Restaurant in Rotterdam, The Netherlands

La Vilette was a restaurant located in Rotterdam, Netherlands. It was a fine dining restaurant that was awarded one Michelin star in 1985 and the periods 1987-1989 and 2003–2008.

The guide Gault Millau awarded the restaurant 13 out of 20 points.

In 1993 and 2001, it was mentioned as brasserie, but later reverted to a fine dining restaurant.

Fred Mustert was head chef from 1995 to 2007. Nicolas Belot, sous-chef under Mustert, took over that year. He retained the star for 2008, but then left unexpectedly.
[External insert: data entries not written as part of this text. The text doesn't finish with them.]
(* ===== verification/CgiUpload.v ===== *)
(** An upload from the request to the stored file. *)

From stdpp Require Import gmap.
From S2P Require Import Prelude Libc Multipart MultipartSpec CgiIo.

(** ** Parts of a piece *)

(** Rounds of the parser over a part [x] of one piece, [buf = pre ++ x ++ post]. *)
Section run.
Context {S : Type} (settings : multipart_parser_settings S) (buf : list Z) (len : Z).

Definition runs (k : nat) (s : S) (p : multipart_parser) (i mark : Z) (s' : S) (p' : multipart_parser) (i' mark' : Z) : Prop :=
  forall fuel, execute_loop settings (k + fuel) buf len s p i mark = execute_loop settings fuel buf len s' p' i' mark'.

Lemma runs_refl s p i mark : runs 0 s p i mark s p i mark.
Proof. done. Qed.

Lemma runs_trans k1 k2 s p i mark s1 p1 i1 mark1 s2 p2 i2 mark2 : runs k1 s p i mark s1 p1 i1 mark1 -> runs k2 s1 p1 i1 mark1 s2 p2 i2 mark2 ->
  runs (k1 + k2) s p i mark s2 p2 i2 mark2.
Proof. intros H1 H2 fuel. by rewrite <- Nat.add_assoc, H1, H2. Qed.

Lemma runs_step s p i mark c s' p' i' mark' : i < len -> zget buf i = Some c -> step settings buf i c (i =? len - 1) s p mark = Some (Next s' p' i' mark') ->
  runs 1 s p i mark s' p' i' mark'.
Proof. intros Hi Hc Hs fuel. by eapply loop_next. Qed.

(** The character at the start of a part. *)
Lemma char_at pre c post : buf = pre ++ c :: post -> zget buf (zlen pre) = Some c.
Proof. intros ->. rewrite zget_nat. by apply list_lookup_middle. Qed.

Lemma not_last pre c d post : buf = pre ++ c :: d :: post -> zlen (pre ++ [c; d]) <= len -> zlen pre < len /\ (zlen pre =? len - 1) = false.
Proof. intros _ H. rewrite length_app in H. cbn [length] in H. split; [lia|apply Z.eqb_neq; lia]. Qed.

Lemma next_char (pre : list Z) c : zlen pre + 1 = zlen (pre ++ [c]).
Proof. rewrite length_app. cbn [length]. lia. Qed.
Then Marc Muzerie took over, but he couldn't retain the star.

La Vilette was a member of the Alliance Gastronomique Néerlandaise from 2007 to 2009.

==History==
In 1995, Ingrid Horster and her then partner Fred Mustert took over the restaurant from Carl Schuurs en Yvonne Savert, who went to France. Horster and Mustert broke up their relationship in 2007 and Mustert left La Vilette. In 2009, the restaurant filed for bankruptcy. As reasons were given personal circumstances for owner Horster, the economic downturn and the loss of the Michelin star. After the bankruptcy, Guy Montoux and Gerhard Braun took over, with Jeroen Bot taking command in the kitchen.